**What to produce**: Your task is to copy each line of the records that includes the string "Theorem".

(Stored items)
Lemma hamiltonian_step_inl (f : Fitter) (h : gmap Z (gmap string Q)) (qid : Z)
    (e : exn) :
  qid ∈ measured_qubits f →
  hamiltonian_step f h qid = inl e →
  e = IndexError ∨ ∃ key, e = KeyError key.
Proof.
  intros Hin Hstep. unfold hamiltonian_step in Hstep.
  step_failure Hstep.
  { apply fit_params_inl in Hraise as [-> | [_ ->]]; eauto. }
  step_failure Hstep.
  { apply fit_params_inl in Hraise0 as [-> | [_ ->]]; eauto. }
  step_failure Hstep.
  { apply set_term_inl in Hraise1 as [->%half_sum_inl | [_ ->]]; eauto. }
  step_failure Hstep.
  { apply set_term_inl in Hraise2 as [->%half_sum_inl | [_ ->]]; eauto. }
  step_failure Hstep.
  { apply set_term_inl in Hraise3 as [->%half_sum_inl | [_ ->]]; eauto. }
  step_failure Hstep.
  { apply set_term_inl in Hraise4 as [->%half_diff_inl | [_ ->]]; eauto. }
  step_failure Hstep.
  { apply set_term_inl in Hraise5 as [->%half_diff_inl | [_ ->]]; eauto. }
  apply set_term_inl in Hstep as [->%half_diff_inl | [_ ->]]; eauto.
Qed.

(** An access that fails raises [IndexError] (a parameter table with too
    few rows, or a parameter vector with fewer than three entries) or
    [KeyError] (a series without parameters, or a measured qubit without an
    entry in [_hamiltonian]); [list.index] never fails in it. *)
Theorem hamiltonian_failure (f : Fitter) (e : exn) :
  hamiltonian f = inl e → e = IndexError ∨ ∃ key, e = KeyError key.
Proof.
  unfold hamiltonian.
  destruct (for_each (hamiltonian_step f) (measured_qubits f) (_hamiltonian f))
    as [e0|h] eqn:Hloop; simpl; [|discriminate].
  intros [= <-]. apply for_each_inl in Hloop as (qid & h & Hin & Hstep).
  by eapply hamiltonian_step_inl.
Qed.

Lemma hamiltonian_failure_witness :
  KeyError "0" = IndexError ∨ ∃ key, KeyError "0" = KeyError key.
Proof. apply (hamiltonian_failure ex_fitter_unfitted). reflexivity. Defined.

(** ** Qubits listed more than once *)

(** The parameters used for a qubit are those at the first position at
    which its id occurs in [measured_qubits]: a later position of the same
    id is never read. *)
Theorem fit_params_first_occurrence (f : Fitter) (series : string) (qid : Z)
    (p : list Q) :
  fit_params f series qid = inr p →
  ∃ params i,
    _params f !! series = Some params
    ∧ measured_qubits f !! i = Some qid
    ∧ (∀ j, (j < i)%nat → measured_qubits f !! j ≠ Some qid)
    ∧ params !! i = Some p.
Proof.
  unfold fit_params, dict_item.
  destruct (_params f !! series) as [params|]; [|discriminate]. simpl.
  intros (i & Hi & Hp)%bind_inr.
  apply list_index_inr in Hi as [Hlook Hfirst].
  exists params, i. repeat split; try assumption.
  unfold list_item in Hp. destruct (params !! i); [|discriminate].
  by injection Hp as ->.
Qed.

Lemma fit_params_first_occurrence_witness :
  ∃ params i,
    _params ex_fitter_twice !! "0" = Some params
    ∧ measured_qubits ex_fitter_twice !! i = Some 7
    ∧ (∀ j, (j < i)%nat → measured_qubits ex_fitter_twice !! j ≠ Some 7)
    ∧ params !! i = Some [3; 1; 5]%Q.
Proof.
  apply (fit_params_first_occurrence ex_fitter_twice "0" 7 [3; 1; 5]%Q).
  reflexivity.
Defined.

(** ** Recovering the fitted parameters from the coefficients *)



Lemma hamiltonian_succeeds_iff_witness : hamiltonian_ready ex_fitter.
Proof.
  apply (proj1 (hamiltonian_succeeds_iff ex_fitter)).
  destruct (hamiltonian ex_fitter) as [e|[h f']] eqn:Hrun;
    [vm_compute in Hrun; discriminate | by exists h, f'].
Defined.
(** The text of a buffer in shape is cleaned to itself. *)
Lemma unix_Clean_render (rooted : bool) (k : nat) (reals : list gostring) :
  Forall real_element reals -> (rooted = true -> k = 0) ->
  render rooted (repeat (str "..") k ++ reals) <> [] ->
  filepath.unix_Clean (render rooted (repeat (str "..") k ++ reals))
  = render rooted (repeat (str "..") k ++ reals).
Proof.
  intros Hreals Hroot Hne.
  pose proof (dotdots_and_reals k reals Hreals) as Hok.
  set (l := repeat (str "..") k ++ reals) in *.
  assert (Hslash : Forall (fun e => ~ In "/"%char e) l)
    by (eapply Forall_impl; [|exact Hok]; intros e [_ H]; exact H).
  assert (Hbuf : strings.HasPrefix (render rooted l) (str "/") = rooted
                 /\ clean_buffer (render rooted l) = buffer_of k reals).
  { unfold clean_buffer, render in *. change (str "/") with ["/"%char] in *.
    destruct rooted.
    - assert (Ek : k = 0) by auto. subst k l. cbn [repeat app] in *.
      change ("/"%char :: strings.Join reals ["/"%char])
        with ([] ++ "/"%char :: strings.Join reals ["/"%char]).
      split; [reflexivity|]. rewrite Split_app.
      destruct reals as [|r0 rs]; [reflexivity|].
      rewrite Split_Join by (discriminate || exact Hslash).
      rewrite fold_left_app.
      change (fold_left (filepath.clean_elem true) (strings.Split [] "/")
                {| filepath.out := []; filepath.dotdot := 0 |})
        with {| filepath.out := []; filepath.dotdot := 0 |}.
      rewrite fold_real_elements by exact Hreals.
      unfold buffer_of. cbn [filepath.out filepath.dotdot repeat].
      reflexivity.
    - cbn [app] in *. destruct l as [|e0 rest] eqn:El; [simpl in Hne; congruence|].
      assert (Hpre : strings.HasPrefix (strings.Join (e0 :: rest) ["/"%char])
                                       ["/"%char] = false).
      { inversion Hok as [|? ? [He0 Hs0] _]; subst.
        destruct e0 as [|c e0]; [congruence|].
        assert (Hc : c <> "/"%char) by (intros ->; apply Hs0; left; reflexivity).
        apply Ascii.eqb_neq in Hc.
        destruct rest; simpl; apply (eq_trans (HasPrefix_slash_cons c _)), Hc. }
      split; [exact Hpre|]. rewrite Hpre.
      rewrite Split_Join by (discriminate || exact Hslash).
      rewrite <- El. unfold l. rewrite fold_left_app.
      change {| filepath.out := []; filepath.dotdot := 0 |} with (buffer_of 0 []).
      rewrite (fold_dotdots k 0), fold_real_elements by exact Hreals.
      reflexivity. }
  destruct Hbuf as [Hpre Hbuf].
  rewrite unix_Clean_buffer by exact Hne. cbv zeta.
  rewrite Hpre, Hbuf, rev_out_buffer_of. fold l.
  apply streq_neq in Hne. rewrite Hne. reflexivity.
Qed.
(** * el-toggl: the Toggl synchronisation layer and the booking form

    A shallow embedding of [src/services/toggl/TogglService.ts] together with
    the date helpers and the [CreateEntry] commit logic it cooperates with.

    Conventions of the embedding.
    - A JavaScript [Date] is its time value: a [Z] counting milliseconds of
      local wall-clock time since the epoch.  The timestamps handled here come
      from the remote's ISO-8601 strings or from the form's day, so the
      [Invalid Date] object is represented only where a helper produces it
      from free text ([combineDateWithTime] returns [None]).
    - [number] is [Z]; a property that may be missing is an [option]; a JSON
      property that may be present with value [null] carries a [Json_string].
    - An [async] method is a computation in [Eff World]: it threads the two
      process-wide stores and the trace of issued requests, and ends either
      with a value (the promise fulfils) or with an error (it rejects).
    - What the platform supplies ([Date] parsing, [localeCompare]) and the
      formatter of [services/date] whose output format is not fixed here are
      the fields of the class [Runtime]. *)

From Stdlib Require Import ZArith List String Ascii Bool Lia Sorted Permutation.
Import ListNotations.
Local Open Scope Z_scope.

(** ** Domain types ([src/types]) *)

Definition Date := Z.

Module Client.
Record t := { id : Z; name : string }.
End Client.

Module Workspace.
Record t := { id : Z }.
End Workspace.

Module Project.
Record t := {
  client : option Client.t;
  color : string;
  id : Z;
  name : string;
  workspace : Workspace.t }.
End Project.

(** [project] is typed [Project] in the source, but [mapTimeEntry] fills it
    with the result of [Array.prototype.find], which is [undefined] on a miss:
    hence the [option]. *)
Module TimeEntry.
Record t := {
  description : string;
  duration : Z;
  id : Z;
  project : option Project.t;
  start : Date;
  stop : option Date }.
Definition set_stop (item : t) (d : Date) : t :=
  {| description := description item; duration := duration item; id := id item;
     project := project item; start := start item; stop := Some d |}.
End TimeEntry.

(** ** Wire types ([src/services/toggl/types]) *)

(** The value found under a string-typed JSON key: [null] or a string. *)
Inductive Json_string :=
| JNull
| JString (s : string).

Module TogglClient.
Record t := { id : Z; name : string }.
End TogglClient.

Module TogglProject.
Record t := {
  workspace_id : Z;
  client_id : Z;
  color : string;
  id : Z;
  name : string }.
End TogglProject.
(** * AI-Vision core (ai_vision_core.py): a model of the pipeline and of its
      failure and clean-up behaviour.

    The script records a question, transcribes it with a local whisper.cpp
    executable, captures the screen, runs OCR on it, asks the OpenAI API and
    shows the answer as a macOS notification.  Every collaborator of the
    script (environment, microphone, whisper, screencapture, tesseract, the
    remote API) is a field of a [World]; the script itself is a computation
    in a small state-and-exception monad over the file system and the trace
    of the calls it makes. *)

From Stdlib Require Import ZArith NArith List String Ascii Lia.
From stdpp Require Import base option list gmap.

Local Open Scope N_scope.

(** ** Python strings *)

(** A Python [str] is a sequence of Unicode code points. *)
Abbreviation str := (list N).

(** The code points of an ASCII literal of the source. *)
Definition py (s : string) : str :=
  List.map N_of_ascii (list_ascii_of_string s).

Definition dquote : str := [34].   (* the double quote *)
Definition newline : str := [10].

(** [str.isspace] on one character: the code points CPython treats as
    white space. *)
Definition isspace (c : N) : bool :=
  ((9 <=? c) && (c <=? 13)) || ((28 <=? c) && (c <=? 32))
  || (c =? 133) || (c =? 160) || (c =? 5760)
  || ((8192 <=? c) && (c <=? 8202))
  || (c =? 8232) || (c =? 8233) || (c =? 8239) || (c =? 8287) || (c =? 12288).

Fixpoint lstrip (s : str) : str :=
  match s with
  | c :: s' => if isspace c then lstrip s' else s
  | [] => []
  end.
Lemma preserves_detector_updateJobStatus jid st meta :
  preserves R (detector_updateJobStatus host jid st meta).
Proof. unfold detector_updateJobStatus. frame. Qed.

End SheetRequests.

End ServiceFrames.

(** *** The three frames *)

#[local] Instance sheet_side_kept_preorder : PreOrder sheet_side_kept.
Proof.
  split.
  - intros w. repeat split.
  - intros w1 w2 w3 (H1 & H2 & H3) (H4 & H5 & H6). repeat split; congruence.
Qed.

#[local] Instance sheet_side_kept_trace : TraceFrame sheet_side_kept.
Proof. intros e w _. repeat split. Qed.

#[local] Instance sheet_side_kept_calendar : CalendarFrame sheet_side_kept.
Proof. split; intros f w; repeat split. Qed.

#[local] Instance sheet_side_kept_auth : AuthFrame sheet_side_kept.
Proof. intros f w. repeat split. Qed.

#[local] Instance calendar_side_kept_preorder : PreOrder calendar_side_kept.
Proof.
  split.
  - intros w. repeat split.
  - intros w1 w2 w3 (H1 & H2) (H4 & H5). repeat split; congruence.
Qed.

#[local] Instance calendar_side_kept_trace : TraceFrame calendar_side_kept.
Proof. intros e w _. repeat split. Qed.

#[local] Instance calendar_side_kept_sheet : SheetFrame calendar_side_kept.
Proof. intros f w. repeat split. Qed.

#[local] Instance calendar_side_kept_write : SheetWriteFrame calendar_side_kept.
Proof. intros f w. repeat split. Qed.

#[local] Instance sheet_kept_preorder : PreOrder sheet_kept.
Proof.
  split.
  - intros w. reflexivity.
  - intros w1 w2 w3 H1 H2. unfold sheet_kept in *. congruence.
Qed.

#[local] Instance sheet_kept_trace : TraceFrame sheet_kept.
Proof. intros e w _. reflexivity. Qed.

#[local] Instance sheet_kept_calendar : CalendarFrame sheet_kept.
Proof. split; intros f w; reflexivity. Qed.

#[local] Instance sheet_kept_auth : AuthFrame sheet_kept.
Proof. intros f w. reflexivity. Qed.

#[local] Instance sheet_kept_sheet : SheetFrame sheet_kept.
Proof. intros f w. reflexivity. Qed.

#[local] Instance calendar_side_kept_auth : AuthFrame calendar_side_kept.
Proof. intros f w. repeat split. Qed.

#[local] Instance no_wait_preorder : PreOrder no_wait.
Proof.
  split.
  - intros w. split; [reflexivity|]. exists []. rewrite app_nil_r. split; reflexivity.
  - intros w1 w2 w3 (H1 & t1 & H2 & H3) (H4 & t2 & H5 & H6). split; [congruence|].
    exists (t1 ++ t2). split.
    + rewrite H5, H2, app_assoc. reflexivity.
    + rewrite forallb_app, H3, H6. reflexivity.
Qed.

#[local] Instance no_wait_trace : TraceFrame no_wait.
Proof.
  intros e w He. split; [reflexivity|]. exists [e]. split; [reflexivity|].
  cbn. rewrite He. reflexivity.
Qed.

Lemma no_wait_same_trace (w w' : World) :
  w_clock w' = w_clock w -> w_trace w' = w_trace w -> no_wait w w'.
Proof.
  intros Hc Ht. split; [exact Hc|]. exists []. rewrite app_nil_r. split; [exact Ht|reflexivity].
Qed.

#[local] Instance no_wait_calendar : CalendarFrame no_wait.
Proof. split; intros f w; apply no_wait_same_trace; reflexivity. Qed.

#[local] Instance no_wait_sheet : SheetFrame no_wait.
Proof. intros f w. apply no_wait_same_trace; reflexivity. Qed.

#[local] Instance no_wait_write : SheetWriteFrame no_wait.
Proof. intros f w. apply no_wait_same_trace; reflexivity. Qed.

#[local] Instance no_wait_auth : AuthFrame no_wait.
Proof. intros f w. apply no_wait_same_trace; reflexivity. Qed.

(** ** The calendar service without faults *)

Lemma find_calendar_alter (cid : string) (f : gmap string Event -> gmap string Event)
    (cs : list Calendar) (c : Calendar) :
  find_calendar cid cs = Some c ->
  find_calendar cid (alter_calendar cid f cs)
  = Some {| cal_id := cal_id c; cal_summary := cal_summary c; cal_events := f (cal_events c) |}.
Proof.
  induction cs as [|x cs IH]; cbn; [discriminate|].
  destruct (String.eqb (cal_id x) cid) eqn:E; cbn; rewrite E.
  - intros [= <-]. reflexivity.
  - exact IH.
Qed.
(** * Tetris rules engine (src/Tetris.py): a shallow embedding and its properties

    The playfield, the pieces, the 7-bag, SRS rotation with wall kicks,
    the three-corner T-spin test and the lock/scoring sequence of
    [Tetris.py] are transcribed as Rocq functions.  Mutable objects become
    records that are passed and returned; methods that can raise (pop from
    an empty list) or loop ([while]) return [option]; integers are [Z].
    The frame update is transcribed with its times as exact rationals
    ([Q]), where the program computes in binary floating point. *)

From Stdlib Require Import ZArith QArith.QArith_base Lia Permutation Sorted.
From stdpp Require Import base list.

Local Open Scope Z_scope.

(** ** Constants *)

Definition COLS : Z := 10.
Definition ROWS : Z := 22.
Definition VISIBLE_ROWS : Z := 20.
Definition HIDDEN_ROWS : Z := ROWS - VISIBLE_ROWS.
Definition LOCK_RESETS_MAX : Z := 15.

(** [LOCK_DELAY = 0.5].  Times are exact rationals here; the program
    computes them in binary floating point. *)
Definition LOCK_DELAY : Q := (1 # 2)%Q.

(** ** Utility *)

(** [clamp], on integers: [max(lo, min(hi, v))]. *)
Definition clamp (v lo hi : Z) : Z := Z.max lo (Z.min hi v).


(** ** Piece kinds and shapes *)

(** The seven one-letter kind strings of [list('IJLOSTZ')]. *)
Inductive Kind := kI | kJ | kL | kO | kS | kT | kZ.

Definition Kind_eqb (a b : Kind) : bool :=
  match a, b with
  | kI, kI | kJ, kJ | kL, kL | kO, kO | kS, kS | kT, kT | kZ, kZ => true
  | _, _ => false
  end.

Lemma Kind_eqb_eq a b : Kind_eqb a b = true <-> a = b.
Proof. destruct a, b; simpl; split; congruence. Qed.

#[global] Instance Kind_eq_dec : EqDecision Kind.
Proof. solve_decision. Defined.

Definition all_kinds : list Kind := [kI; kJ; kL; kO; kS; kT; kZ].

Module ShapeData.
  (** ['X'] and ['.'] of the 4x4 character matrices. *)
Definition X := true.
Definition o := false.

Definition SHAPES (k : Kind) : list (list bool) :=
    match k with
    | kI => [ [o;o;o;o; X;X;X;X; o;o;o;o; o;o;o;o];
             [o;o;X;o; o;o;X;o; o;o;X;o; o;o;X;o];
             [o;o;o;o; o;o;o;o; X;X;X;X; o;o;o;o];
             [o;X;o;o; o;X;o;o; o;X;o;o; o;X;o;o] ]
    | kJ => [ [X;o;o;o; X;X;X;o; o;o;o;o; o;o;o;o];
             [o;X;X;o; o;X;o;o; o;X;o;o; o;o;o;o];
             [o;o;o;o; X;X;X;o; o;o;X;o; o;o;o;o];
             [o;X;o;o; o;X;o;o; X;X;o;o; o;o;o;o] ]
    | kL => [ [o;o;X;o; X;X;X;o; o;o;o;o; o;o;o;o];
             [o;X;o;o; o;X;o;o; o;X;X;o; o;o;o;o];
             [o;o;o;o; X;X;X;o; X;o;o;o; o;o;o;o];
             [X;X;o;o; o;X;o;o; o;X;o;o; o;o;o;o] ]
    | kO => [ [o;X;X;o; o;X;X;o; o;o;o;o; o;o;o;o];
             [o;X;X;o; o;X;X;o; o;o;o;o; o;o;o;o];
             [o;X;X;o; o;X;X;o; o;o;o;o; o;o;o;o];
             [o;X;X;o; o;X;X;o; o;o;o;o; o;o;o;o] ]
    | kS => [ [o;X;X;o; X;X;o;o; o;o;o;o; o;o;o;o];
             [o;X;o;o; o;X;X;o; o;o;X;o; o;o;o;o];
             [o;o;o;o; o;X;X;o; X;X;o;o; o;o;o;o];
             [X;o;o;o; X;X;o;o; o;X;o;o; o;o;o;o] ]
    | kT => [ [o;X;o;o; X;X;X;o; o;o;o;o; o;o;o;o];
             [o;X;o;o; o;X;X;o; o;X;o;o; o;o;o;o];
             [o;o;o;o; X;X;X;o; o;X;o;o; o;o;o;o];
             [o;X;o;o; X;X;o;o; o;X;o;o; o;o;o;o] ]
    | kZ => [ [X;X;o;o; o;X;X;o; o;o;o;o; o;o;o;o];
              [o;o;X;o; o;X;X;o; o;X;o;o; o;o;o;o];
              [o;o;o;o; X;X;o;o; o;X;X;o; o;o;o;o];
              [o;X;o;o; X;X;o;o; X;o;o;o; o;o;o;o] ]
    end.
End ShapeData.
Export ShapeData.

**Exercise answer**:
Theorem hamiltonian_failure (f : Fitter) (e : exn) :
Theorem fit_params_first_occurrence (f : Fitter) (series : string) (qid : Z)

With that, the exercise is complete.